HYDRANGEA

HYDRANGEA

Hydrangeas are plants of oriental origin that arrived in Europe at the beginning of the 1700’s thanks to the French botanist, Philibert de Commerson, who named them in honor of Hortense Nassau, daughter of the Prince of Nassau. The name of the genus, Hydrangea, derives from the Greek hydros = water and angeion = jug, because of the shape of the capsules that contain the seeds. The name also reflects the plant’s great need of water; it can consume dozens of liters of water a day. There are more than 80 species of hydrangeas, all of which require shade or part-shade. Some are evergreen, others are deciduous. The species are distinguishable by the development of their branches which can be shrubby or climbing. The latter have deciduous leaves and are very resistant to the cold. Hortenias require moist soils rich in humus, with an acidic pH. The composition of the soil and its acidity are very important for their growth and also for determining the colour of the flowers.
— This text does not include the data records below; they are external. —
(** Lines 21-25. *)
Definition get_previous_weekday (w : World) : string :=
  let today := now_first w in
  let previous_day := minus_one_day today in
  strftime_Ymd previous_day.

(** [response.raise_for_status()] raises for the statuses 400 to 599. *)
Definition raise_for_status (response : Response) : option exn :=
  if bool_decide (400 ≤ status_code response < 600)%Z then Some HTTPError else None.

(** Lines 27-60, as run by download task [n]: every exception is caught and
    turned into [(arxiv_link, False)]. *)
Definition download_pdf (w : World) (n : nat) (arxiv_link save_path : string) : string * bool :=
  match pdf_get w n arxiv_link with
  | Raises _ => (arxiv_link, false)
  | Returns response =>
      match raise_for_status response with
      | Some _ => (arxiv_link, false)
      | None =>
          match pdf_write w n save_path with
          | Some _ => (arxiv_link, false)
          | None => (arxiv_link, true)
          end
      end
  end.

(** [s.replace("\n ", "")] *)
Fixpoint replace_newline_space (s : string) : string :=
  match s with
  | String "010" (String " " s') => replace_newline_space s'
  | String c s' => String c (replace_newline_space s')
  | EmptyString => EmptyString
  end.

(** The local variables that the loop of lines 88-126 updates. *)
Record Locals : Type := { papers : list Paper; seen_ids : gset string }.

(** Lines 100-105, the key extractor: the identifier found in the link, or
    [None] when the pattern does not occur. *)
Definition extract_arxiv_id (w : World) (link : string) : M (option string) :=
  match arxiv_id_match w link with
  | Some m =>
      arxiv_id ← from_option mret (raise IndexError) (re.group m 1);
      mret (Some arxiv_id)
  | None => mret None
  end.

(** What lines 89-105 hand over to the rest of the loop body. *)
Record Scraped : Type := {
  scraped_title : string;
  scraped_abstract : string;
  scraped_arxiv_id : string;
  scraped_hf_paper_url : string;
}.

(** Lines 89-105: from the article to its title, abstract and identifier.
    [None] is one of the two [continue] of these lines. *)
Definition scrape (w : World) (paper : Article) : M (option Scraped) :=
  a ← getattr (a_ paper);                      (* paper.a.get *)
  match attrs a !! "href" with
  | None => raise TypeError                    (* HF_BASE_URL + None *)
  | Some link =>
      let hf_paper_url := HF_BASE_URL +:+ link in
      content ← get w hf_paper_url;
      if negb (status_code content =? 200)%Z then mret None else
      h1 ← getattr (find_h1 (soup content));
      let title := replace_newline_space (text h1) in
      p ← getattr (find_p (soup content));
      let abstract := text p in
      found ← extract_arxiv_id w link;
      match found with
      | None => mret None
      | Some arxiv_id =>
          mret (Some {| scraped_title := title; scraped_abstract := abstract;
                        scraped_arxiv_id := arxiv_id;
                        scraped_hf_paper_url := hf_paper_url |})
      end
  end.

(** The record built at lines 113-126. *)
Definition make_paper (s : Scraped) : Paper :=
  let arxiv_id := scraped_arxiv_id s in
  let arxiv_link := "https://arxiv.org/pdf/" +:+ arxiv_id in
  let pdf_path := os_path_join "temp_pdfs" (arxiv_id +:+ ".pdf") in
  {| title := scraped_title s; arxiv_id := arxiv_id; arxiv_link := arxiv_link;
     hf_link := scraped_hf_paper_url s; pdf_path := pdf_path;
     abstract := scraped_abstract s |}.

(** Lines 107-126: the duplicate check and the insertion. *)
Definition keep (loc : Locals) (s : Scraped) : Locals :=
  if bool_decide (scraped_arxiv_id s ∈ seen_ids loc) then loc
  else {| papers := papers loc ++ [make_paper s];
          seen_ids := {[ scraped_arxiv_id s ]} ∪ seen_ids loc |}.

(** Lines 107-126 when lines 89-105 did not [continue]. *)
Definition keep_if_any (loc : Locals) (s : option Scraped) : Locals :=
  match s with
  | Some s => keep loc s
  | None => loc        (* continue *)
  end.

(** Lines 89-126: one turn of the loop.  Returning the locals unchanged is
    [continue]. *)
Definition visit (w : World) (loc : Locals) (paper : Article) : M Locals :=
  s ← scrape w paper;
  mret (keep_if_any loc s).

(** The locals at the start of the loop (lines 80-81). *)
Definition no_papers : Locals := {| papers := []; seen_ids := ∅ |}.

(** Lines 88-126: the loop; an exception ends it. *)
Fixpoint harvest (w : World) (loc : Locals) (today_papers_list : list Article) : M Locals :=
  match today_papers_list with
  | [] => mret loc
  | paper :: rest => loc' ← visit w loc paper; harvest w loc' rest
  end.

(** Lines 131-136: what the caller does with the result of one future. *)
Definition prune (papers : list Paper) (result : string * bool) : list Paper :=
  let '(arxiv_link_, success) := result in
  if success then papers
  else filter (λ paper, arxiv_link paper ≠ arxiv_link_) papers.

(** Lines 128-136: one task per record, submitted in the order of [papers];
    the results are consumed in the order in which the futures complete. *)
Definition download_all (w : World) (papers : list Paper) : M (list Paper) :=
  let futures := imap (λ n paper, download_pdf w n (arxiv_link paper) (pdf_path paper)) papers in
  _ ← submit ((λ paper, (arxiv_link paper, pdf_path paper)) <$> papers);
  mret (foldl prune papers (omap (λ n, futures !! n) (as_completed w))).

(** Lines 63-147. *)
Definition pull_hf_daily (w : World) (date : option string) : M unit :=
  let date := match date with None => get_previous_weekday w | Some d => d end in
  let hf_papers_url := HF_PAPERS_URL +:+ "/" +:+ date in
  response ← get w hf_papers_url;
  if negb (status_code response =? 200)%Z then mret () else
  let today_papers_list := find_all_article (soup response) in
  let temp_pdf_dir := "temp_pdfs" in
  _ ← makedirs temp_pdf_dir;
  loc ← harvest w no_papers today_papers_list;
  papers ← download_all w (papers loc);
  let date := strftime_Ymd (now_last w) in
  let data_dir := "data" in
  _ ← makedirs data_dir;
  let data_file_path := os_path_join data_dir (date +:+ "_papers.json") in
  dump data_file_path papers.

(** Lines 149-153. *)
Definition main (w : World) : M unit :=
  let date := get_previous_weekday w in
  pull_hf_daily w (Some date).

(** The state before a run: nothing requested, a given file system. *)
Definition initial (fs : gmap string (list Paper)) : State :=
  {| requested := []; made_dirs := []; submitted := []; files := fs |}.

(** ** Notions used in the statements *)

(** The first character of [s] is in the class. *)
Definition begins (cls : N → bool) (s : string) : bool :=
  match utf8.next s with
  | Some (c, _, _) => cls c
  | None => false
  end.

(** The longest prefix of [s] made of characters of the class, and what
    follows it; [n] bounds the number of characters read. *)
Fixpoint span_upto (n : nat) (cls : N → bool) (s : string) : string * string :=
  match n with
  | O => ("", s)
  | S n' =>
      match utf8.next s with
      | Some (c, tok, r) =>
          if cls c then (tok +:+ (span_upto n' cls r).1, (span_upto n' cls r).2)
          else ("", s)
      | None => ("", s)
      end
  end.

Definition span (cls : N → bool) (s : string) : string * string :=
  span_upto (String.length s) cls s.

(** [s] is made of characters of the class: its longest such prefix is
    [s] itself. *)
Definition all (cls : N → bool) (s : string) : bool :=
  bool_decide ((span cls s).1 = s).

(** [link] reads [pre], then [/papers/], then the digits [d1], a dot, the
    digits [d2], then [post]. *)
Definition occurrence (w : World) (link pre d1 d2 post : string) : Prop :=
  link = pre +:+ "/papers/" +:+ d1 +:+ "." +:+ d2 +:+ post ∧
  d1 ≠ "" ∧ d2 ≠ "" ∧ all (digit w) d1 = true ∧ all (digit w) d2 = true.

(** The occurrence that starts first, with all the digits that follow the
    dot. *)
Definition first_occurrence (w : World) (link pre d1 d2 post : string) : Prop :=
  occurrence w link pre d1 d2 post ∧
  begins (digit w) post = false ∧
  ∀ pre' d1' d2' post',
    occurrence w link pre' d1' d2' post' → (String.length pre ≤ String.length pre')%nat.

(** The tail [\.\d+] of the pattern. *)
Definition dot_digits (w : World) : re.pattern := re.Cat (re.Lit ".") (re.Plus (digit w)).
Lemma formatBalance_unsigned_witness :
  Num.parseFloat "-12.5" = S754_finite true 7036874417766400 (-49) /\
  formatBalance "-12.5" = "0".
Proof.
  split; [reflexivity|].
  exact (proj1 (proj2 (formatBalance_unsigned "-12.5")) 7036874417766400%positive (-49)%Z
           eq_refl).
Defined.
(** * oms_tool: the CSV row filter and the unique-value extractor

    A shallow embedding of [tools/db_filter_by_sku/filter_by_sku.py] and
    [tools/unique_values/unique_values.py].

    Conventions of the embedding.
    - Python [str] is [string]; [strip] and [lower] are given on the ASCII
      range (the proofs below never look inside them, so every statement
      that quantifies over strings is independent of that choice).
    - Python [set] of [str] is [gset string], [dict] is [gmap].
    - Python [int] is [Z].
    - The [csv] module is a library: a file is given by what [csv.reader]
      yields on it for a delimiter (the records, and whether the reader
      ends by raising [csv.Error]), by what iterating the file yields (its
      lines), and by what [csv.Sniffer] answers on its first 4096
      characters.
    - Exceptions and the two observable effects of a run (records pulled
      from the input reader, records written to the output file) are
      threaded through a state-and-error monad. *)

From Stdlib Require Import ZArith Ascii String List Permutation Sorted.
From stdpp Require Import base option list gmap sets strings.

Local Open Scope string_scope.
Local Open Scope Z_scope.

#[local] Set Warnings "-clear-no-such-hyp".

(** ** Python strings *)

Module Py.

(** characters removed by [str.strip()]: TAB, LF, VT, FF, CR,
    FS, GS, RS, US and the space. *)
Definition is_space (c : ascii) : bool :=
  let n := N_of_ascii c in
  (((9 <=? n) && (n <=? 13)) || ((28 <=? n) && (n <=? 32)))%N.

Fixpoint lstrip (s : string) : string :=
  match s with
  | EmptyString => EmptyString
  | String c s' => if is_space c then lstrip s' else s
  end.

Fixpoint rstrip (s : string) : string :=
  match s with
  | EmptyString => EmptyString
  | String c s' =>
      match rstrip s' with
      | EmptyString => if is_space c then EmptyString else String c EmptyString
      | r => String c r
      end
  end.
Lemma Query_items q st st' out :
  script st = [] ->
  Query q st = (st', Ret (inl out)) ->
  st' = logged (QueryRequest q) st
  /\ forall it, In it (Items out) -> In it (items st) /\ item_pk it = q_key q.
Proof.
  intros Hq. rewrite Query_quiet by assumption. intros H.
  injection H as <- Hout. split; [reflexivity|].
  intros it Hin.
  assert (Hall : In it (matching q (items st))).
  { unfold serve_query in Hout.
    destruct (q_limit q) as [l|].
    - destruct (l <? 1); [discriminate|]. injection Hout as <-. simpl in Hin.
      destruct (q_select_count q); [destruct Hin|].
      eapply In_drop, In_take; exact Hin.
    - injection Hout as <-. simpl in Hin.
      destruct (q_select_count q); [destruct Hin|].
      eapply In_drop, In_take; exact Hin. }
  unfold matching in Hall. apply In_entries in Hall. destruct Hall as [Hin' Hsel].
  split; [exact Hin'|].
  unfold selects in Hsel. apply andb_true_iff in Hsel. destruct Hsel as [Hsel _].
  apply andb_true_iff in Hsel. destruct Hsel as [Hpk _].
  apply String.eqb_eq in Hpk. exact Hpk.
Qed.

Section GeoFacts.
Variable s2_CellIDFromLatLng : Location -> Z.
Variable s2_LatLng : Z -> Location.
Variable s2_Distance : Location -> Location -> float64.
Variable s2_CellUnionBound : Location -> float64 -> list Z.
Variable s2_RangeMin s2_RangeMax : Z -> Z.

(** C8, as the code has it: the count is 0 on every path. *)
Theorem GEOADD_count_is_always_zero key members st :
  exists st' err,
    GEOADD s2_CellIDFromLatLng key members st = (st', Ret (0, err)).
Proof.
  unfold GEOADD. revert st.
  induction members as [|[member location] members IH]; intros st.
  - exists st, None. reflexivity.
  - cbn [GEOADD_loop]. unfold bind.
    destruct (UpdateItem_returns key member skGeoCell
                (toAV s2_CellIDFromLatLng location) [] st) as (st1 & [e|] & ->).
    + exists st1, (Some e). reflexivity.
    + apply IH.
Qed.

Section Search.
Variables (key : string) (center : Location) (radius radiusUnit : float64).

Lemma kept_accept tbl page : forall s,
  (forall l, tbl = Some l ->
     forall it, In it page -> In it l /\ item_pk it = key) ->
  kept s2_LatLng s2_Distance key center radius radiusUnit tbl (positions s) ->
  kept s2_LatLng s2_Distance key center radius radiusUnit tbl (positions (List.fold_left
                         (accept s2_LatLng s2_Distance center radius radiusUnit) page s)).
Proof.
  induction page as [|item page IH]; intros s Hpage Hs; simpl; [exact Hs|].
  apply IH.
  - intros l Hl it Hin. apply (Hpage l Hl). right. exact Hin.
  - unfold accept.
    destruct (f64_le (DistanceTo s2_Distance center
                        (fromCellIDString s2_LatLng (item_geo item)) radiusUnit) radius)
      eqn:Hle; [|exact Hs].
    intros member location Hlook. simpl in Hlook.
    apply lookup_insert_Some in Hlook. destruct Hlook as [[<- <-]|[_ Hlook]].
    + split; [exact Hle|]. intros l Hl.
      destruct (Hpage l Hl item (or_introl eq_refl)) as [Hin Hpk].
      exists item. auto.
    + apply Hs. exact Hlook.
Qed.

Lemma kept_cell tbl cellID fuel : forall cursor s st st' s' err,
  (forall l, tbl = Some l -> script st = [] /\ items st = l) ->
  GEORADIUS_cell s2_LatLng s2_Distance s2_RangeMin s2_RangeMax fuel key cellID
    center radius radiusUnit cursor s st = (st', Ret (s', err)) ->
  kept s2_LatLng s2_Distance key center radius radiusUnit tbl (positions s) ->
  kept s2_LatLng s2_Distance key center radius radiusUnit tbl (positions s')
  /\ (forall l, tbl = Some l -> script st' = [] /\ items st' = l).
Proof.
  induction fuel as [|fuel IH]; intros cursor s st st' s' err Htbl Hrun Hs;
    cbn [GEORADIUS_cell] in Hrun.
  - destruct (count s >? 0); [discriminate|]. injection Hrun as <- <- <-. auto.
  - destruct (count s >? 0); [|injection Hrun as <- <- <-; auto].
    unfold bind in Hrun.
    set (q := mkQuery key _ _ _ _ _ _) in Hrun.
    destruct (Query q st) as [st1 [[out|e]|p|]] eqn:Hquery; try discriminate.
    + assert (Hquiet : forall l, tbl = Some l ->
                (forall it, In it (Items out) -> In it l /\ item_pk it = key)
                /\ script st1 = [] /\ items st1 = l).
      { intros l Hl. destruct (Htbl l Hl) as [Hq Hit].
        destruct (Query_items q st st1 out Hq Hquery) as [-> Hin].
        subst l. split; [exact Hin|]. split; reflexivity. }
      assert (Hs1 : kept s2_LatLng s2_Distance key center radius radiusUnit tbl (positions
                 (List.fold_left (accept s2_LatLng s2_Distance center radius radiusUnit)
                    (Items out) s))).
      { apply kept_accept; [|exact Hs]. intros l Hl. apply (Hquiet l Hl). }
      destruct (LastEvaluatedKey out) as [k|].
      * eapply IH; [|exact Hrun|exact Hs1]. intros l Hl. apply (Hquiet l Hl).
      * injection Hrun as <- <- <-. split; [exact Hs1|].
        intros l Hl. apply (Hquiet l Hl).
    + injection Hrun as <- <- <-. split; [exact Hs|].
      (* a quiet store does not fail a query with a positive limit, but
         the failed store is still quiet *)
      intros l Hl. destruct (Htbl l Hl) as [Hq Hit].
      rewrite Query_quiet in Hquery by assumption.
      injection Hquery as <- _. split; [reflexivity|exact Hit].
Qed.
Pink flowers can turn blue if the soil becomes particularly acidic. To artificially obtain this blue colour, one can add aluminium sulphate to the soil, through irrigation. In locations with mild winters, hydrangea plants can also survive outdoors, but must be protected under a mound of dry leaves. In order to bloom, they must, in any case, remain for a period of time in the cold (from 6-8 weeks at temperatures below 5°C), which induces the buds to produce flowers the following spring. Hydrangea plants must be watered frequently and thoroughly so as to avoid stress due to dehydration. They must be fed monthly, with complex soluble fertilizers, through irrigation. They are quite resistant to disease, but preventive treatments with copper and sulfur are useful in avoiding fungal diseases. Use simple aphicides to ward off aphids or butterflies.